> **Exercise prompt**: When you reach the line containing "Definition syntax_error : dbos_error" in the entries below, start writing out each line exactly, and stop after the line containing "existsb (fun p".

Collected data entries
====================
(* ===== verification/Query.v ===== *)
(** Reading the system database: [listWorkflows], [getWorkflowStatus], the aggregates and the
    metrics (src/src/system_database.ts), and what src/src/workflow_management.ts builds on
    them: the listings, the steps of a workflow, and the global timeout.

    [new Date(text).getTime()] and the JSONB operator [@>] are parameters; a filter clause is a
    condition on a row, or an error that the server raises for the query. *)

From Stdlib Require Import Ascii.
From S2P Require Export Schedules Serialization.

(** * Input *)

(** A filter that takes one value or several *)
Inductive StrFilter : Type := One (s : string) | Any (l : list string).

(** [GetWorkflowsInput] *)
Record GetWorkflowsInput : Type := GetWorkflowsInputOf {
  q_workflowIDs : option (list string);
  q_workflowName : option StrFilter;
  q_status : option StrFilter;
  q_startTime : option string;
  q_endTime : option string;
  q_completedAfter : option string;
  q_completedBefore : option string;
  q_dequeuedAfter : option string;
  q_dequeuedBefore : option string;
  q_authenticatedUser : option StrFilter;
  q_applicationVersion : option StrFilter;
  q_executorId : option StrFilter;
  q_workflow_id_prefix : option StrFilter;
  q_queueName : option StrFilter;
  q_queuesOnly : bool;
  q_forkedFrom : option StrFilter;
  q_wasForkedFrom : option bool;
  q_parentWorkflowID : option StrFilter;
  q_hasParent : option bool;
  q_attributes : option (list (string * json));
  q_scheduleName : option StrFilter;
  q_limit : option Z;
  q_offset : option Z;
  q_sortDesc : bool;
  q_loadInput : option bool;
  q_loadOutput : option bool
}.

#[export] Instance GetWorkflowsInput_eta : Eta GetWorkflowsInput := fun q =>
  GetWorkflowsInputOf (q_workflowIDs q) (q_workflowName q) (q_status q) (q_startTime q) (q_endTime q)
    (q_completedAfter q) (q_completedBefore q) (q_dequeuedAfter q) (q_dequeuedBefore q)
    (q_authenticatedUser q) (q_applicationVersion q) (q_executorId q) (q_workflow_id_prefix q)
    (q_queueName q) (q_queuesOnly q) (q_forkedFrom q) (q_wasForkedFrom q) (q_parentWorkflowID q)
    (q_hasParent q) (q_attributes q) (q_scheduleName q) (q_limit q) (q_offset q) (q_sortDesc q)
    (q_loadInput q) (q_loadOutput q).

Definition no_filters : GetWorkflowsInput :=
  GetWorkflowsInputOf None None None None None None None None None None None None None None false
    None None None None None None None None false None None.

(** [GetWorkflowAggregatesInput] *)
Record GetWorkflowAggregatesInput : Type := GetWorkflowAggregatesInputOf {
  a_groupByStatus : bool;
  a_groupByName : bool;
  a_groupByQueueName : bool;
  a_groupByExecutorId : bool;
  a_groupByApplicationVersion : bool;
  a_selectCount : bool;
  a_selectMinCreatedAt : bool;
  a_selectMaxQueueWaitMs : bool;
  a_selectMaxTotalLatencyMs : bool;
  a_timeBucketSizeMs : option Z;
  a_status : list string;
  a_startTime : option string;
  a_endTime : option string;
  a_completedAfter : option string;
  a_completedBefore : option string;
  a_dequeuedAfter : option string;
  a_dequeuedBefore : option string;
  a_name : list string;
  a_appVersion : list string;
  a_executorId : list string;
  a_queueName : list string;
  a_workflowIdPrefix : list string;
  a_workflowIDs : list string;
  a_authenticatedUser : list string;
  a_forkedFrom : list string;
  a_wasForkedFrom : option bool;
  a_parentWorkflowID : list string;
  a_hasParent : option bool;
  a_queuesOnly : bool;
  a_attributes : option (list (string * json));
  a_scheduleName : list string
}.

(** [GetStepAggregatesInput] *)
Record GetStepAggregatesInput : Type := GetStepAggregatesInputOf {
  s_groupByFunctionName : bool;
  s_groupByStatus : bool;
  s_selectCount : bool;
  s_selectMaxDurationMs : bool;
  s_timeBucketSizeMs : option Z;
  s_status : list string;
  s_functionName : list string;
  s_workflowIdPrefix : list string;
  s_completedAfter : option string;
  s_completedBefore : option string
}.

(** [WorkflowAggregateRow] and [StepAggregateRow] *)
Record WorkflowAggregateRow : Type := WorkflowAggregateRowOf {
  ag_group : list (string * option string);
  ag_count : option Z;
  ag_minCreatedAt : option Z;
  ag_maxQueueWaitMs : option Z;
  ag_maxTotalLatencyMs : option Z
}.

Record StepAggregateRow : Type := StepAggregateRowOf {
  sa_group : list (string * option string);
  sa_count : option Z;
  sa_maxDurationMs : option Z
}.

(** [MetricData] *)
Record MetricData : Type := MetricDataOf {
  metricType : string;
  metricName : string;
  metricValue : Z
}.

(** * Clauses *)

(** A clause of the WHERE: a condition on a row with its key, an empty list of values, which
    is a syntax error, or a value the server cannot convert *)
Inductive clause (K R : Type) : Type :=
| Cond (p : K -> R -> bool)
| BadSyntax
| BadParam.
Arguments Cond {K R} p.
Arguments BadSyntax {K R}.
Arguments BadParam {K R}.

Definition is_bad_syntax {K R} (c : clause K R) : bool :=
  match c with BadSyntax => true | _ => false end.
Definition is_bad_param {K R} (c : clause K R) : bool :=
  match c with BadParam => true | _ => false end.

Definition holds {K R} (k : K) (r : R) (c : clause K R) : bool :=
  match c with Cond p => p k r | _ => false end.

Definition syntax_error : dbos_error := DatabaseError "42601".
Definition invalid_text : dbos_error := DatabaseError "22P02".

(** The whole query fails on a clause that is no condition; the text is checked first. *)
Definition where_clause {K R} (cs : list (clause K R)) : dbos_error + (K -> R -> bool) :=
  if existsb is_bad_syntax cs then inl syntax_error
  else if existsb is_bad_param cs then inl invalid_text
  else inr (fun k r => forallb (holds k r) cs).

(** [LIMIT] and [OFFSET], which a zero leaves out *)
Definition page {A} (lim offset : option Z) (l : list A) : outcome dbos_error (list A) :=
  match truthy_num lim, truthy_num offset with
  | Some n, o => if n <? 0 then Throw (DatabaseError "2201W")
                 else if default 0 o <? 0 then Throw (DatabaseError "2201X")
                 else Ok (take (Z.to_nat n) (drop (Z.to_nat (default 0 o)) l))
  | None, o => if default 0 o <? 0 then Throw (DatabaseError "2201X")
               else Ok (drop (Z.to_nat (default 0 o)) l)
  end.

(** [column IN (...)] on a column that may be NULL *)
Definition is_in (values : list string) (o : option string) : bool :=
  match o with Some x => mem x values | None => false end.

(** The prefixes of [workflow_uuid LIKE p%], any of which may match *)
Definition any_prefix (ps : list string) (id : string) : bool :=
  existsb (fun p => sql_like (p +:+ "%") id) ps.
Lemma operation_keeps rs {A} (m : DB A) : operation rs m -> keeps_all rs m.
Proof.
  induction 1; intros d0.
  - apply keeps_initWorkflowStatus.
  - intros d Hd. unfold enqueueWorkflows. destruct statuses as [|s statuses]; [done|].
    destruct (check_batch _); [done|]. destruct (assignBatchCreatedAt _ _ _ _) as [ts cs].
    match goal with |- context [transaction ?m d] =>
      pose proof (preserves_transaction _ m (keeps_insert_chunks rs _ _ _ d0) d Hd) as Hp;
      by destruct (transaction m d) as [? ?] end.
  - apply (keeps_recordWorkflowOutcome rs now id SUCCESS (i_output s) None). by left.
  - apply (keeps_recordWorkflowOutcome rs now id ERROR None (i_error s)). by right.
  - apply keeps_reenqueue.
  - apply keeps_cancelWorkflows.
  - by apply keeps_resumeWorkflows.
  - apply keeps_setWorkflowPriority.
  - apply keeps_setWorkflowDelay.
  - apply keeps_debounceDelayedWorkflow.
  - apply keeps_transitionDelayedWorkflows.
  - apply keeps_findAndMark.
  - apply keeps_bulkFork.
  - apply keeps_forkWorkflow.
  - apply keeps_forkFromFailure.
  - apply keeps_importWorkflow.
  - apply keeps_record.
  - by apply keeps_runTransactionalStep.
  - apply keeps_checkPatch.
  - apply keeps_durableSleep.
  - apply keeps_send.
  - apply keeps_sendDirect.
  - apply keeps_recv_consume.
  - apply keeps_setEvent.
  - apply keeps_writeStreamFromStep.
  - apply keeps_writeStreamFromWorkflow.
  - apply keeps_writeStreamFromWorkflow.
  - apply keeps_outside. done.
  - apply keeps_outside. intros d. unfold upsertQueue. by repeat case_match.
  - apply keeps_outside. intros d. unfold updateQueue. by case_match.
  - apply keeps_outside. done.
  - apply keeps_outside. intros d. unfold createSchedule. by case_match.
  - apply keeps_outside. done.
  - apply keeps_outside. done.
  - apply keeps_outside. intros d. unfold updateSchedule. by case_match.
  - apply keeps_outside. done.
  - apply preserves_transaction, keeps_apply_all.
  - apply keeps_outside. intros d. unfold createApplicationVersion. by case_match.
  - apply keeps_outside. done.
  - by intros d.
Qed.

Lemma step_since rs d d' : step rs d d' -> db_ok d -> since rs d d'.
Proof. intros (A & m & Hm & ->) Hd. by apply (operation_keeps rs m Hm d). Qed.

Lemma steps_since rs d d' : rtc (step rs) d d' -> db_ok d -> since rs d d'.
Proof.
  induction 1 as [d|d d1 d' Hs _ IH]; intros Hd; [done|].
  destruct (step_since _ _ _ Hs Hd) as [Hd1 He1]. destruct (IH Hd1) as [Hd' He']. split; [done|].
  by etrans.
Qed.

(** Whatever operations the executors and clients of a database run, in whatever order
    and with whatever arguments, and whether they return or throw, the database stays well
    formed: no two workflows hold one deduplication ID of one queue, and every step, message,
    event and stream entry belongs to a workflow that exists. *)
Theorem reachable_well_formed (d : sysdb) : rtc any_step empty_db d -> db_ok d.
Proof.
  assert (forall d1 d2, rtc any_step d1 d2 -> db_ok d1 -> db_ok d2) as H.
  { induction 1 as [|d1 d2 d3 [Hs|(A & m & Hm & ->)] _ IH]; [done| |]; intros Hd; apply IH.
    - by eapply step_since.
    - destruct Hm; [by apply preserves_deleteWorkflows | by apply preserves_garbageCollect]. }
  intros Hr. by apply (H _ _ Hr), empty_db_ok.
Qed.

(** C3: As long as nobody deletes it, a workflow evolves only as the state machine of the
    status lets it, whatever operations run: a finished workflow stays finished, a workflow
    that is not delayed is never delayed again, a cancelled one stays so until it is resumed;
    who it is and who started it never changes, nor do its inputs once it is not delayed any
    more; without a resume its recovery attempts only grow.  Recorded steps and stream entries
    are never changed or lost, and a message keeps its content and is consumed at most once. *)
Theorem lifecycle (rs : bool) (d d' : sysdb) :
  db_ok d -> rtc (step rs) d d' -> evolves rs d d'.
Proof. intros Hd Hs. by apply (steps_since rs d d' Hs Hd). Qed.

(** Two readings of it *)
Lemma finished_for_good rs d d' id r :
  db_ok d -> rtc (step rs) d d' -> workflow_status d !! id = Some r -> not_finished r = false ->
  exists r', workflow_status d' !! id = Some r' /\ not_finished r' = false.
Proof.
  intros Hd Hs Hr Hf. destruct (steps_since rs d d' Hs Hd) as [_ [Hrow _ _ _]].
  destruct (Hrow id r Hr) as (r' & Hr' & [_ Hst _ _]). exists r'. split; [done|].
  unfold not_finished, status_evolves in *. destruct (ws_status r), (ws_status r'); naive_solver.
Qed.

Lemma cancelled_until_resumed d d' id r :
  db_ok d -> rtc (step false) d d' -> workflow_status d !! id = Some r -> ws_status r = CANCELLED ->
  exists r', workflow_status d' !! id = Some r' /\ ws_status r' = CANCELLED.
Proof.
  intros Hd Hs Hr Hf. destruct (steps_since false d d' Hs Hd) as [_ [Hrow _ _ _]].
  destruct (Hrow id r Hr) as (r' & Hr' & [_ Hst _ _]). exists r'. split; [done|].
  rewrite Hf in Hst. destruct Hst as [<-|[? ?]]; done.
Qed.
====================
> **Answer for the task**:
Definition syntax_error : dbos_error := DatabaseError "42601".
Definition invalid_text : dbos_error := DatabaseError "22P02".

(** The whole query fails on a clause that is no condition; the text is checked first. *)
Definition where_clause {K R} (cs : list (clause K R)) : dbos_error + (K -> R -> bool) :=
  if existsb is_bad_syntax cs then inl syntax_error
  else if existsb is_bad_param cs then inl invalid_text
  else inr (fun k r => forallb (holds k r) cs).

(** [LIMIT] and [OFFSET], which a zero leaves out *)
Definition page {A} (lim offset : option Z) (l : list A) : outcome dbos_error (list A) :=
  match truthy_num lim, truthy_num offset with
  | Some n, o => if n <? 0 then Throw (DatabaseError "2201W")
                 else if default 0 o <? 0 then Throw (DatabaseError "2201X")
                 else Ok (take (Z.to_nat n) (drop (Z.to_nat (default 0 o)) l))
  | None, o => if default 0 o <? 0 then Throw (DatabaseError "2201X")
               else Ok (drop (Z.to_nat (default 0 o)) l)
  end.

(** [column IN (...)] on a column that may be NULL *)
Definition is_in (values : list string) (o : option string) : bool :=
  match o with Some x => mem x values | None => false end.

(** The prefixes of [workflow_uuid LIKE p%], any of which may match *)
Definition any_prefix (ps : list string) (id : string) : bool :=
  existsb (fun p => sql_like (p +:+ "%") id) ps.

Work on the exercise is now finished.